San Valentín no solo es una fecha para celebrar y convivir entre parejas o amigos, también es un motor que impulsa la economía local, enciende la creatividad, transforma proyectos de vida y puede ser el punto de partida para el emprendimiento.
Para Lizzette Fernández de Lara, emprendedora y repostera, febrero representó el mes ideal para comenzar un proyecto hace catorce años, que convirtió en un negocio de repostería.
Más allá del sabor, comenta Lizzette, los postres también buscan generar experiencias, por lo que se atrevió a integrar el humor en sus creaciones y romper con los regalos tradicionales de esta fecha.
Entre las propuestas para San Valentín están las galletas inspiradas en la temática del Kamasutra, un antiguo texto hindú relacionado con el placer sexual. Las piezas que simulan las posiciones que pueden practicar las parejas, son elaboradas con una receta propia a base de mantequilla y van decoradas con pasta comestible, convirtiéndose en uno de los productos más demandados en esta temporada.
Para Lizzette, una fecha como el 14 de febrero abre oportunidades para quienes gustan de la repostería, aunque la clave en este giro está en el sabor, en innovar y elaborar detalles divertidos.

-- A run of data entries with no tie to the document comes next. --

Lemma overall_risk_mono (r r' : SafetyReport) :
  max_score r <= max_score r' ->
  (layer_value (max_layer r) <= layer_value (max_layer r'))%Z ->
  (risk_rank (overall_risk r) <= risk_rank (overall_risk r'))%Z.
Proof.
  intros Hs Hl.
  assert (Hh : high_condition r -> high_condition r').
  { intros [[L S]|S]; [left; split|right].
    - rewrite L in Hl. apply layer_value_inj.
      destruct (max_layer r'); simpl in *; lia.
    - apply (Qle_trans _ _ _ S Hs).
    - apply (Qle_trans _ _ _ S Hs). }
  destruct (risk_rank_cases r) as [[H E]|[[H [M E]]|[H [M E]]]];
    destruct (risk_rank_cases r') as [[H' E']|[[H' [M' E']]|[H' [M' E']]]];
    rewrite E, E'; try lia.
  - destruct (H' (Hh H)).
  - destruct (H' (Hh H)).
  - destruct M'. apply (Qle_trans _ _ _ M Hs).
Qed.

Lemma max_score_mono (r r' : SafetyReport) :
  intimacy_score r <= intimacy_score r' ->
  boundary_score r <= boundary_score r' ->
  manipulation_score r <= manipulation_score r' ->
  max_score r <= max_score r'.
Proof.
  intros Hi Hb Hm.
  destruct (max_score_max r) as [[E|[E|E]] _];
    destruct (max_score_max r') as [_ [Mi [Mb Mm]]]; rewrite E; lra.
Qed.

Lemma fold_complement_of (l : list Q) (acc : Q) :
  fold_left (fun a s => a * (1 - s)) l acc == acc * complement_of l.
Proof.
  revert acc. induction l as [|s l IH]; intros acc; simpl.
  - ring.
  - rewrite IH. ring.
Qed.

Section Fired.
Variables (f g : Rule -> bool) (rules : list Rule).
Hypothesis unit_rules :
  forall rule, In rule rules -> 0 <= rule_severity rule <= 1.
Hypothesis more : forall rule, In rule rules -> f rule = true -> g rule = true.

Lemma complement_of_fired :
  0 <= complement_of (map rule_severity (filter g rules))
  /\ complement_of (map rule_severity (filter g rules))
     <= complement_of (map rule_severity (filter f rules))
  /\ complement_of (map rule_severity (filter f rules)) <= 1.
Proof.
  induction rules as [|r l IH]; simpl; [lra|].
  assert (IH' := IH (fun x Hx => unit_rules x (or_intror Hx))
                    (fun x Hx => more x (or_intror Hx))).
  pose proof (unit_rules r (or_introl eq_refl)) as [S0 S1].
  pose proof (more r (or_introl eq_refl)) as Hr.
  destruct (f r) eqn:F.
  - rewrite (Hr eq_refl). simpl. nra.
  - destruct (g r); simpl; nra.
Qed.

Lemma score_of_fired :
  score_of_severities (map rule_severity (filter f rules))
  <= score_of_severities (map rule_severity (filter g rules)).
Proof.
  pose proof complement_of_fired as [C0 [C1 C2]].
  assert (Hne : filter f rules <> [] -> filter g rules <> []).
  { intros Hf Hg. apply Hf. clear Hf.
    apply filter_none. intros x Hx.
    destruct (f x) eqn:F; [|reflexivity].
    assert (Hin : In x (filter g rules))
      by (apply filter_In; split; [exact Hx|apply (more x Hx F)]).
    rewrite Hg in Hin. destruct Hin. }
  unfold score_of_severities.
  destruct (filter f rules) as [|a l] eqn:Ef;
    destruct (filter g rules) as [|b l'] eqn:Eg.
  - simpl. lra.
  - simpl map. cbv iota. apply round3_unit.
    rewrite fold_complement_of. cbn [complement_of map] in *. lra.
  - destruct Hne; [discriminate|reflexivity].
  - simpl map. cbv iota. apply round3_mono.
    rewrite !fold_complement_of. cbn [complement_of map] in *. lra.
Qed.

Lemma deepest_of_fired :
  (deepest_of (map rule_layer (filter f rules))
   <= deepest_of (map rule_layer (filter g rules)))%Z.
Proof.
  unfold deepest_of. induction rules as [|r l IH]; simpl; [lia|].
  assert (IH' := IH (fun x Hx => unit_rules x (or_intror Hx))
                    (fun x Hx => more x (or_intror Hx))).
  pose proof (more r (or_introl eq_refl)) as Hr.
  destruct (f r) eqn:F.
  - rewrite (Hr eq_refl). simpl. lia.
  - destruct (g r); simpl; lia.
Qed.
End Fired.

Lemma find_matches_layers (text category : string) (rules : list Rule) :
  map layer (find_matches text rules category)
  = map rule_layer (filter (fires text) rules).
Proof.
  rewrite find_matches_flat_map.
  induction rules as [|r rules IH]; simpl; [reflexivity|].
  rewrite map_app, IH, find_matches_one. unfold fires.
  destruct r as [[[[[p s] l] d] e] c]. simpl.
  destruct (re_search p (lower text)); reflexivity.
Qed.

Lemma deepest_value_layers (ms : list PatternMatch) :
  deepest_value ms = deepest_of (map layer ms).
Proof. unfold deepest_value, deepest_of. rewrite map_map. reflexivity. Qed.

Section MoreRules.
Variables (text text' : string).
Hypothesis more :
  forall rule, In rule all_rules ->
               fires text rule = true -> fires text' rule = true.

Lemma category_more (category : string) (rules : list Rule) :
  incl rules all_rules ->
  compute_score (find_matches text rules category)
  <= compute_score (find_matches text' rules category)
  /\ (deepest_value (find_matches text rules category)
      <= deepest_value (find_matches text' rules category))%Z.
Proof.
  intros Hincl.
  assert (Hu : forall rule, In rule rules -> 0 <= rule_severity rule <= 1).
  { intros rule Hr.
    pose proof (taxonomy_severity_range rule (Hincl rule Hr)) as [H0 H1].
    split; [apply Qlt_le_weak, H0|].
    apply (Qle_trans _ _ _ H1). discriminate. }
  assert (Hm : forall rule, In rule rules ->
                            fires text rule = true -> fires text' rule = true)
    by (intros rule Hr; apply more, Hincl, Hr).
  split.
  - rewrite !compute_score_of_severities, !find_matches_severities.
    apply score_of_fired; assumption.
  - rewrite !deepest_value_layers, !find_matches_layers.
    apply (deepest_of_fired _ _ _ Hu Hm).
Qed.

Lemma evaluate_more :
  max_score (evaluate_response text) <= max_score (evaluate_response text')
  /\ (layer_value (max_layer (evaluate_response text))
      <= layer_value (max_layer (evaluate_response text')))%Z.
Proof.
  assert (Ii : incl INTIMACY_PATTERNS all_rules)
    by (intros x Hx; unfold all_rules; rewrite !in_app_iff; auto).
  assert (Ib : incl BOUNDARY_PATTERNS all_rules)
    by (intros x Hx; unfold all_rules; rewrite !in_app_iff; auto).
  assert (Im : incl MANIPULATION_PATTERNS all_rules)
    by (intros x Hx; unfold all_rules; rewrite !in_app_iff; auto).
  destruct (category_more "intimacy" _ Ii) as [Si Li].
  destruct (category_more "boundary" _ Ib) as [Sb Lb].
  destruct (category_more "manipulation" _ Im) as [Sm Lm].
  split.
  - apply max_score_mono; assumption.
  - rewrite !max_layer_value. lia.
Qed.
End MoreRules.
Definition int16 (inputData : list Q) : list Z :=
  map int16_of_sample inputData.

(** [new Uint8Array(int16.buffer)]: the two's complement bytes of each
    element, low byte first. *)
Definition bytes_of_int16 (v : Z) : list Z :=
  let u := (v mod 65536)%Z in [(u mod 256)%Z; (u / 256)%Z].

Definition Uint8Array (buffer : list Z) : list Z :=
  flat_map bytes_of_int16 buffer.

(** The base64 alphabet. *)
Definition base64_char (i : Z) : N :=
  Z.to_N
    (if i <? 26 then 65 + i
     else if i <? 52 then 71 + i
     else if i <? 62 then i - 4
     else if i =? 62 then 43 else 47)%Z.

Definition base64_index (c : N) : Z :=
  let c := Z.of_N c in
  (if (65 <=? c) && (c <=? 90) then c - 65
   else if (97 <=? c) && (c <=? 122) then c - 71
   else if (48 <=? c) && (c <=? 57) then c + 4
   else if c =? 43 then 62 else 63)%Z.

Definition pad : N := 61%N.               (* '=' *)

(** Modelled from the spec: [encode] of the utilities module, which is
    not among the sources; the specification has the payload be the
    base64 text of the block's raw bytes. *)
Fixpoint encode (bytes : list Z) : jsstring :=
  match bytes with
  | [] => []
  | [a] =>
      [base64_char (a / 4); base64_char (a mod 4 * 16); pad; pad]
  | [a; b] =>
      [base64_char (a / 4); base64_char (a mod 4 * 16 + b / 16);
       base64_char (b mod 16 * 4); pad]
  | a :: b :: c :: rest =>
      [base64_char (a / 4); base64_char (a mod 4 * 16 + b / 16);
       base64_char (b mod 16 * 4 + c / 64); base64_char (c mod 64)]
      ++ encode rest
  end%Z.
(** X5.  When tiktoken is missing and no HuggingFace tokenizer is used (the
    backend is another one, or the tokenizer does not load), the tokens are
    the words of the text, and for [0 <= overlap <= 50] and
    [overlap < max_tokens] the text returned for each chunk is exactly the
    words of its token window, joined by single spaces: the fallback
    decoding loses nothing but the original spacing. *)
Theorem chunk_text_by_tokens_word_fallback_exact
    fuel text max_tokens backend hf_model_id overlap :
  (exists e, tiktoken_encode text = inl e) ->
  backend <> "HuggingFace" \/
  (exists e, AutoTokenizer_from_pretrained hf_model_id = inl e) ->
  Py.split text <> [] ->
  0 <= overlap <= 50 -> overlap < max_tokens ->
  (length (Py.split text) <= fuel)%nat ->
  exists ws msgs,
    chunk_loop fuel (TokenWord <$> Py.split text) max_tokens overlap 0 [] =
      Some (window_slice (TokenWord <$> Py.split text) <$> ws) /\
    forall st,
      chunk_text_by_tokens fuel text max_tokens backend hf_model_id overlap st =
      (Returns ((fun w => Py.join " " (window_slice (Py.split text) w)) <$> ws),
       State (world st) (trace st ++ (Warning <$> msgs))).
Proof.
  intros Htik Hbackend Hwords Hov Hlt Hfuel.
  destruct (encode_tokens_words text backend hf_model_id Htik Hbackend)
    as (msgs & Henc).
  set (words := Py.split text) in *.
  assert (0 < Py.len words) as Hlen
    by (destruct words; [done|unfold Py.len; simpl; lia]).
  assert (Py.len (TokenWord <$> words) = Py.len words) as Hlen'
    by (unfold Py.len; by rewrite length_fmap).
  destruct (chunk_windows_chain (Py.len words) max_tokens overlap
              ltac:(lia) fuel 0) as (ws & Hrun & Hchain);
    [lia|unfold Py.len; lia|].
  assert (chunk_loop fuel (TokenWord <$> words) max_tokens overlap 0 [] =
          Some (window_slice (TokenWord <$> words) <$> ws)) as Hloop
    by (by rewrite chunk_loop_windows, Hlen', Hrun).
  assert (decode_by_words words
            (Z.max 1 (Py.round_div (Py.len words) (Py.len (TokenWord <$> words))))
            overlap 0 (window_slice (TokenWord <$> words) <$> ws) =
          (fun w => Py.join " " (window_slice words w)) <$> ws) as Hdecode.
  { rewrite Hlen', round_div_self by lia. rewrite Z.max_l by lia.
    apply (decode_by_words_chain words max_tokens); (lia || done). }
  assert ((Py.len (TokenWord <$> words) =? 0) = false) as Hnz
    by (apply Z.eqb_neq; lia).
  destruct (TokenWord <$> words) as [|t ids] eqn:Hids.
  { destruct words; done. }
  destruct (String.eqb_spec backend "HuggingFace") as [->|Hne].
  - destruct Hbackend as [Hne|[e' He']]; [done|].
    destruct (get_hf_tokenizer_run hf_model_id) as (msgs' & _ & _ & Hget).
    rewrite He' in Hget.
    exists ws, (msgs ++ msgs'). split; [done|]. intros st.
    unfold chunk_text_by_tokens. unfold bind at 1. rewrite Henc.
    unfold bind at 1. rewrite Hloop. unfold bounded, ret at 1.
    rewrite String.eqb_refl.
    unfold bind at 1. unfold bind at 1. rewrite Hget. unfold ret at 1.
    rewrite bool_decide_eq_false_2 by (intros [? ?]; done).
    cbv zeta. fold words. rewrite Hnz, Hdecode. unfold ret. cbn [world trace].
    by rewrite fmap_app, app_assoc.
  - exists ws, msgs. split; [done|]. intros st.
    unfold chunk_text_by_tokens. unfold bind at 1. rewrite Henc.
    unfold bind at 1. rewrite Hloop. unfold bounded, ret at 1.
    apply String.eqb_neq in Hne. rewrite Hne.
    unfold bind at 1, ret at 1. cbv zeta. fold words.
    rewrite Hnz, Hdecode. reflexivity.
Qed.

(** ** [chat_or_complete] in its other modes *)

(** X6.  In mode "chat" only the chat endpoint is asked, once.  Its answer
    is returned as it is, the empty text included; an HTTP error is raised
    again as a [ValueError] whose message is "Erreur API chat/completions: "
    followed by the message of the error and a full stop; any other
    exception is raised again unchanged. *)
Theorem chat_or_complete_chat_only
    base_url model system_prompt user_prompt temperature max_tokens st a1 w1 :
  call_chat_completions base_url model system_prompt user_prompt temperature
    max_tokens (world st) = (a1, w1) ->
  chat_or_complete base_url model system_prompt user_prompt temperature
    max_tokens "chat" st =
  (match a1 with
   | inr result => Returns result
   | inl e =>
       Raises (if is_HTTPError e then
                 Exn ValueError
                   ("Erreur API chat/completions: " +:+ exn_str e +:+ ".")
               else e)
   end,
   State w1 (trace st ++ [ChatRequest system_prompt user_prompt a1])).
Proof.
  intros Hchat.
  unfold chat_or_complete, chat_stage, completions_stage, chat_request.
  run_m. rewrite Hchat.
  destruct a1 as [e|result]; simpl.
  - by destruct (is_HTTPError e).
  - by destruct result.
Qed.
(** * Chat timeline synchronisation and realtime transport: a shallow embedding

    This development embeds the message reconciliation engine of
    [src/hooks/use-chat.ts] (the [useChat] hook with its loaders, sends and
    read marker, and the global socket store), the realtime transport of the
    socket client ([SocketStore], [SocketSubscription], [TypingSubscription],
    [debounce]), the send handler of the input box and the notification
    manager, and proves properties of them.

    Conventions of the embedding:
    - a ref of the hook ([useRef]) is a field of the record [ChatState]; a
      callback that mutates refs is a function from [ChatState] to
      [ChatState];
    - [messagesByIdRef] is a JS [Map] that is never iterated, so it is a
      [gmap]; [sentMessagesRef] is a JS [Map] whose iteration order is
      observed, so it is an insertion-ordered association list;
    - JS truthiness is written out: the empty string, [0], [null] and
      [undefined] are falsy;
    - an [async] callback is cut at its first [await]: the synchronous prefix
      returns the new state together with the network requests it issued;
    - [JSON.stringify(a) !== JSON.stringify(b)] on two messages is inequality
      of the message records. *)

From Stdlib Require Import ZArith Ascii String List.
From stdpp Require Import base gmap strings list sorting.

Local Open Scope string_scope.
Local Open Scope Z_scope.
Local Open Scope list_scope.

#[local] Set Warnings "-clear-no-such-hyp".

(** ** JavaScript values *)

Module Js.

(** [if (s)] for a string: only the empty string is falsy. *)
Definition truthy (s : string) : bool :=
  match s with
  | EmptyString => false
  | String _ _ => true
  end.

(** [if (x)] for [x : string | null | undefined]. *)
Definition truthyS (o : option string) : bool :=
  match o with
  | Some s => truthy s
  | None => false
  end.

(** [if (n)] for [n : number | undefined]. *)
Definition truthyN (o : option Z) : bool :=
  match o with
  | Some n => negb (Z.eqb n 0)
  | None => false
  end.

(** [x || null] for [x : string | undefined]. *)
Definition orNull (o : option string) : option string :=
  if truthyS o then o else None.

(** [Array.prototype.findIndex]: the first index whose element satisfies
    the predicate, [-1] when there is none. *)
Fixpoint findIndexFrom {A} (p : A → bool) (i : Z) (l : list A) : Z :=
  match l with
  | [] => -1
  | x :: l' => if p x then i else findIndexFrom p (i + 1) l'
  end.

Definition findIndex {A} (p : A → bool) (l : list A) : Z :=
  findIndexFrom p 0 l.

(** The white space of [String.prototype.trim] among the code units below
    256: TAB, LF, VT, FF, CR, SP and NBSP. *)
Definition isWhiteSpace (c : ascii) : bool :=
  let n := nat_of_ascii c in
  (Nat.leb 9 n && Nat.leb n 13) || Nat.eqb n 32 || Nat.eqb n 160.

Fixpoint trimStart (s : string) : string :=
  match s with
  | EmptyString => EmptyString
  | String c r => if isWhiteSpace c then trimStart r else s
  end.

Fixpoint trimEnd (s : string) : string :=
  match s with
  | EmptyString => EmptyString
  | String c r =>
      match trimEnd r with
      | EmptyString => if isWhiteSpace c then EmptyString else String c EmptyString
      | r' => String c r'
      end
  end.

Definition trim (s : string) : string := trimEnd (trimStart s).

(** A JS [Map] read in iteration order: keys are unique, [set] on a held
    key keeps its position, [set] on a new key appends. *)
Section OrderedMap.
Context {V : Type}.

Fixpoint map_set (k : string) (v : V) (m : list (string * V)) : list (string * V) :=
    match m with
    | [] => [(k, v)]
    | (k', v') :: m' =>
        if decide (k' = k) then (k, v) :: m' else (k', v') :: map_set k v m'
    end.

Definition map_delete (k : string) (m : list (string * V)) : list (string * V) :=
    filter (λ kv, kv.1 ≠ k) m.

Definition map_values (m : list (string * V)) : list V := m.*2.
End OrderedMap.

End Js.

(** ** Data model ([types/chat.ts]) *)

Record ChatAuthor := mkAuthor {
  author_id : string;
  author_name : string;
  author_avatar_image : option string;
  author_avatar_url : option string;
}.

Record ChatReplyTo := mkReplyTo {
  reply_id : string;
  reply_text : option string;
}.

Record ChatFile := mkFile {
  file_hash : option string;
  file_url : option string;
  file_name : option string;
  file_type : option string;
}.

(** [reactions], [sticker] and [data] are [unknown | null] in the source;
    they are kept as opaque serialised values. *)
Record ChatMessage := mkMessage {
  id : string;
  type : string;
  text : string;
  textTokens : list string;
  createdAt : Z;
  createdAtTimestamp : Z;
  updatedAt : Z;
  updatedAtTimestamp : Z;
  author : ChatAuthor;
  isOutgoing : bool;
  canEdit : bool;
  bgColor : option string;
  files : list ChatFile;
  replyTo : option ChatReplyTo;
  reactions : option string;
  sticker : option string;
  data : option string;
}.

#[global] Instance ChatAuthor_eq_dec : EqDecision ChatAuthor.
Proof. solve_decision. Defined.
#[global] Instance ChatReplyTo_eq_dec : EqDecision ChatReplyTo.
Proof. solve_decision. Defined.
#[global] Instance ChatFile_eq_dec : EqDecision ChatFile.
Proof. solve_decision. Defined.
#[global] Instance ChatMessage_eq_dec : EqDecision ChatMessage.
Proof. solve_decision. Defined.

(** [MessagesGetResponse['data']] *)
Record MessagesData := mkData {
  data_messages : list ChatMessage;
  data_lastChangeId : option string;
}.

Inductive Operation := Create | Update | Delete.

#[global] Instance Operation_eq_dec : EqDecision Operation.
Proof. solve_decision. Defined.

(** [ChatChange] *)
Record ChatChange := mkChange {
  change_id : string;
  operation : Operation;
  change_message : option ChatMessage;
  change_messageId : option string;
}.

(** The fields of [ChatConfig.chat] that the engine reads. *)
Record ChatConfig := mkConfig {
  messages_add_url : string;
  mark_as_read_url : string;
  current_author : ChatAuthor;
}.

(** ** The state of the hook *)

Record ChatState := mkState {
  messagesRef : list ChatMessage;
  messagesByIdRef : gmap string ChatMessage;
  sentMessagesRef : list (string * ChatMessage);
  firstMessagesPageLoadedRef : bool;
  lastMessageIdRef : option string;
  lastChangeIdRef : option string;
  lastMarkAsReadIdRef : option string;
  error : option string;
  messagesVersion : nat;
}.

Definition initialState : ChatState :=
  {| messagesRef := [];
     messagesByIdRef := ∅;
     sentMessagesRef := [];
     firstMessagesPageLoadedRef := false;
     lastMessageIdRef := None;
     lastChangeIdRef := None;
     lastMarkAsReadIdRef := None;
     error := None;
     messagesVersion := 0 |}.

Definition ids (l : list ChatMessage) : list string := id <$> l.

(** Field updates of [ChatState] (assignments to [ref.current]). *)
Definition with_messages (l : list ChatMessage) (st : ChatState) : ChatState :=
  mkState l (messagesByIdRef st) (sentMessagesRef st) (firstMessagesPageLoadedRef st)
    (lastMessageIdRef st) (lastChangeIdRef st) (lastMarkAsReadIdRef st) (error st)
    (messagesVersion st).

Definition with_messagesById (m : gmap string ChatMessage) (st : ChatState) : ChatState :=
  mkState (messagesRef st) m (sentMessagesRef st) (firstMessagesPageLoadedRef st)
    (lastMessageIdRef st) (lastChangeIdRef st) (lastMarkAsReadIdRef st) (error st)
    (messagesVersion st).

Definition with_sentMessages (s : list (string * ChatMessage)) (st : ChatState) : ChatState :=
  mkState (messagesRef st) (messagesByIdRef st) s (firstMessagesPageLoadedRef st)
    (lastMessageIdRef st) (lastChangeIdRef st) (lastMarkAsReadIdRef st) (error st)
    (messagesVersion st).

Definition with_firstMessagesPageLoaded (b : bool) (st : ChatState) : ChatState :=
  mkState (messagesRef st) (messagesByIdRef st) (sentMessagesRef st) b
    (lastMessageIdRef st) (lastChangeIdRef st) (lastMarkAsReadIdRef st) (error st)
    (messagesVersion st).

Definition with_lastMessageId (o : option string) (st : ChatState) : ChatState :=
  mkState (messagesRef st) (messagesByIdRef st) (sentMessagesRef st)
    (firstMessagesPageLoadedRef st) o (lastChangeIdRef st) (lastMarkAsReadIdRef st)
    (error st) (messagesVersion st).

Definition with_lastChangeId (o : option string) (st : ChatState) : ChatState :=
  mkState (messagesRef st) (messagesByIdRef st) (sentMessagesRef st)
    (firstMessagesPageLoadedRef st) (lastMessageIdRef st) o (lastMarkAsReadIdRef st)
    (error st) (messagesVersion st).

Definition with_lastMarkAsReadId (o : option string) (st : ChatState) : ChatState :=
  mkState (messagesRef st) (messagesByIdRef st) (sentMessagesRef st)
    (firstMessagesPageLoadedRef st) (lastMessageIdRef st) (lastChangeIdRef st) o
    (error st) (messagesVersion st).

Definition with_error (o : option string) (st : ChatState) : ChatState :=
  mkState (messagesRef st) (messagesByIdRef st) (sentMessagesRef st)
    (firstMessagesPageLoadedRef st) (lastMessageIdRef st) (lastChangeIdRef st)
    (lastMarkAsReadIdRef st) o (messagesVersion st).

(** [updateMessagesState]: bump the version that re-renders the list. *)
Definition updateMessagesState (st : ChatState) : ChatState :=
  mkState (messagesRef st) (messagesByIdRef st) (sentMessagesRef st)
    (firstMessagesPageLoadedRef st) (lastMessageIdRef st) (lastChangeIdRef st)
    (lastMarkAsReadIdRef st) (error st) (S (messagesVersion st)).

(** ** [processNewMessages]: merging a fetched page *)

Inductive AddType := Append | Prepend | Replace.

#[global] Instance AddType_eq_dec : EqDecision AddType.
Proof. solve_decision. Defined.

(** [messagesByIdRef.current.has(k)] *)
Definition has (m : gmap string ChatMessage) (k : string) : bool :=
  bool_decide (is_Some (m !! k)).

(** [pageWith ? newMessages.findIndex(m => m.id === pageWith) : null] *)
Definition indexOfPageWith (newMessages : list ChatMessage) (pageWith : option string)
  : option Z :=
  match pageWith with
  | Some p =>
      if Js.truthy p
      then Some (Js.findIndex (λ m, bool_decide (id m = p)) newMessages)
      else None
  | None => None
  end.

Entre las propuestas para compartir en esta fecha también destacan las galletas con temática de vibradores que pueden obsequiarse entre amistades pues van con la frase “vibras para las amigas”.
La repostería de temporada también incluye los tradicionales cupidos comestibles, galletas en forma de corazón con mensajes amorosos, brownies, osos de amaranto con chocolate o cupcakes con sabor a fresa.
“San Valentín es una fecha perfecta para emprender porque todos buscamos un detalle especial para la pareja, los amigos, para alguien especial. Nosotros comenzamos un 14 de febrero hace catorce años en la cocina de mi casa; solo tenía tres cortadores de galletas y, así empecé”, comentó Lizzette.
Un proyecto con amor
Lo que inició hace catorce años desde su casa con herramientas básicas de repostería y un proceso de autoaprendizaje, se convirtió en un negocio dedicado a la elaboración de galletas temáticas, cupcakes, brownies, pasteles personalizados, tartas y lunch box que atiende a empresas y clientes corporativos.
Para Lizzette, la repostería es un giro accesible para el emprendimiento. Comentó que el Día del Amor y la Amistad es una de las temporadas más redituables, ya que los pedidos de postres o galletas aumentan hasta un 40 por ciento.
Ahora, busca compartir su experiencia a través de talleres que ella misma imparte en la zona de San Andrés Cholula e inspirar a otros emprendedores a dar el paso y animarlos a que puedan comenzar un proyecto y generar un ingreso extra.
“Es un negocio muy noble en el que la inversión no siempre tiene que ser mucha, puedes empezar haciendo brownies, galletas, es una inversión muy baja. Cada vez que doy un curso trato de compartir materiales que podemos conseguir en la tienda de la esquina, no son materiales caros, no es gran inversión la que tienes que hacer”.
“Siento que es un negocio amplio para las personas que quieran desde estudiantes, amas de casa, hombres también hay unos chefs reposteros que hacen cosas increíbles”, destacó.
Comentó que el camino del emprendimiento no es fácil; sin embargo, la clave está en atreverse: “yo empecé con mucho miedo y siempre muy temerosa a saber qué iba a pasar si iba a funcionar, es únicamente perder el miedo y dar el paso y todo se va dando después. Es poco a poco, la inversión la tenemos, no dejarlo es ser constante y perder el miedo”.